Some of the women's refuges are concerned that when they move from individual operations, from operating as single autonomous units, and become part of a system they will lose many things. The first thing they are concerned about losing is the confidentiality and secrecy of their addresses. They believe, for example, that a Senate Estimates committee could properly say: 'Give us the addresses of all the supported institutions'. That information would then be published in the Hansard and as a result that confidentiality would be lost. Some of the refuges have said to me that they regard that as a grave disability to their operation. One of the problems which they face continually is the threat of assault or forcible removal by husbands who are anxious to find where they are.

Senator Crowley in her contribution referred to some of the concerns and dissatisfaction which women's groups had expressed with the legislation. It was Senator Crowley's view that all the problems had been overcome. Maybe some of them have been overcome but I suggest to the Minister that quite recently some of the women's refuges expressed genuine concern. I accept that some of the concerns are about whether they are going to get more or less money; whether the formula is going to be as good; and if they are from a State which has low funding, such as Victoria which makes a fairly low contribution, whether under a matching funds formula they would be worse off than they would be if they were from another State such as New South Wales which has a fairly high contribution of funds.

But it is not all just a matter of cash.
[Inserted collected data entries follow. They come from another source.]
Lemma uint256_to_320_spec l : wf_limbs l -> length l = 4%nat ->
  wf_limbs (uint256_to_320 l) /\ length (uint256_to_320 l) = 5%nat /\ val (uint256_to_320 l) = val l.
Proof.
  intros Hl Hlen. unfold uint256_to_320. split_and!.
  - apply Forall_app. split; [done|]. constructor; [unfold in_u64; lia|constructor].
  - rewrite length_app, Hlen. done.
  - rewrite val_app. cbn. lia.
Qed.

Lemma block_target_bound b : 0 <= db_bits b < U32 -> 0 <= block_target b < 2 ^ 256.
Proof.
  intros Hb. unfold block_target. destruct (from_compact_form _ Hb) as (Hw & Hl & _).
  pose proof (val_bound _ Hw) as Hv. by rewrite Hl in Hv.
Qed.

Lemma targets_sum_spec (blocks : list DifficultyBlock) :
  Forall (fun b => 0 <= db_bits b < U32) blocks -> Z.of_nat (length blocks) < U64 ->
  let l := List.map (fun b => uint256_to_320 (from_compact_target_bits (db_bits b))) blocks in
  wf_limbs (uint_sum 5 l) /\ length (uint_sum 5 l) = 5%nat /\ val (uint_sum 5 l) = zsum (List.map block_target blocks) /\
  0 <= zsum (List.map block_target blocks) <= Z.of_nat (length blocks) * (2 ^ 256 - 1).
Proof.
  intros Hb Hlen. cbv zeta.
  assert (Hbound : 0 <= zsum (List.map block_target blocks) <= Z.of_nat (length blocks) * (2 ^ 256 - 1)).
  { clear Hlen. induction Hb as [|b blocks Hb1 Hb IH]; [cbn; lia|]. pose proof (block_target_bound b Hb1).
    cbn [List.map zsum length]. lia. }
  assert (Hmap : List.map val (List.map (fun b => uint256_to_320 (from_compact_target_bits (db_bits b))) blocks)
    = List.map block_target blocks).
  { rewrite List.map_map. clear Hlen Hbound. induction Hb as [|b blocks Hb1 Hb IH]; [done|]. cbn. f_equal; [|done].
    destruct (from_compact_form _ Hb1) as (Hw & Hl & _). by apply uint256_to_320_spec. }
  rewrite <-Hmap at 1. assert (Hlt : zsum (List.map block_target blocks) < modulus 5).
  { change (modulus 5) with (U64 * 2 ^ 256). nia. }
  split_and!; try apply uint_sum_spec; try (by rewrite Hmap); try lia;
    (apply Forall_map; eapply Forall_impl; [exact Hb|]; intros b Hb1; destruct (from_compact_form _ Hb1) as (Hw & Hl & _);
     destruct (uint256_to_320_spec _ Hw Hl) as (? & ? & _); done).
Qed.

Lemma uint320_to_256_spec l : wf_limbs l -> length l = 5%nat -> val l < 2 ^ 256 ->
  exists r, uint320_to_256 l = Ok r /\ wf_limbs r /\ length r = 4%nat /\ val r = val l.
Proof.
  intros Hl Hlen Hlt. assert (Hv : val l = val (take 4 l) + 2 ^ 256 * limb l 4).
  { rewrite (val_take_drop 4 l) by lia. f_equal. change (modulus 4) with (2 ^ 256). f_equal.
    destruct l as [|? [|? [|? [|? [|? [|? ?]]]]]]; try done. cbn. lia. }
  pose proof (val_bound _ (take_wf 4 _ Hl)) as Hb. pose proof (limb_wf l 4 Hl) as Hw. unfold in_u64 in Hw.
  unfold uint320_to_256. destruct (Z.eqb_spec (limb l 4) 0) as [Hz|Hnz]; cbn [negb]; [|nia]. rewrite Hz in Hv.
  exists (take 4 l). split_and!; [done|by apply take_wf|rewrite length_take; lia|lia].
Qed.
There are genuine concerns about autonomous operation, particularly in respect of some of the refuges which have operated as collectives and absolutely autonomous units and which believe that part of their success derives from that form of operation. Some of them find it very difficult to undertake interaction of the kind which they have had in the last few months even where that interaction has been with well intentioned Public Service officers who often talk a different language and look at the operation from a different point of view. Having said that, some of the refuges still have some significant funding concerns. Some of the refuges have expressed a concern to me that they may in fact be worse off under the new arrangements or become progressively worse off as time passes than they are under existing arrangements or than they have been in the past.

I just wanted to place those concerns before the Senate. I believe that the women to whom I spoke were very genuine in terms of the task they were trying to carry out. They were very concerned about the community they were trying to serve. They are very worried that the arrangements that have been developed with what they thought was inadequate consultation would leave them in a disadvantaged position.

As I understand the position, Senator Messner's proposed amendment will in no way lessen the capacity of the Minister or the Department to make decisions as to how the program should operate. It only asks that certain decisions be put before the Parliament where they can, if the Parliament so wishes, be disallowed. I take it that that is the purpose of the amendment. All the amendment proposes to do is to give us the capacity to say to the particular groups that feel that things are not right at present: 'As an earnest of the good faith of the Government, there is this disallowance power in existence and if anything does happen your matter could be brought back before the Parliament for review upon its merits'. I merely endorse the arguments which Senator Messner put in his opening contribution when he led for the Opposition. I add my comments which have resulted from representations which were made directly to me. I hope that the Minister will accept our amendment. Otherwise, I wish the legislation well.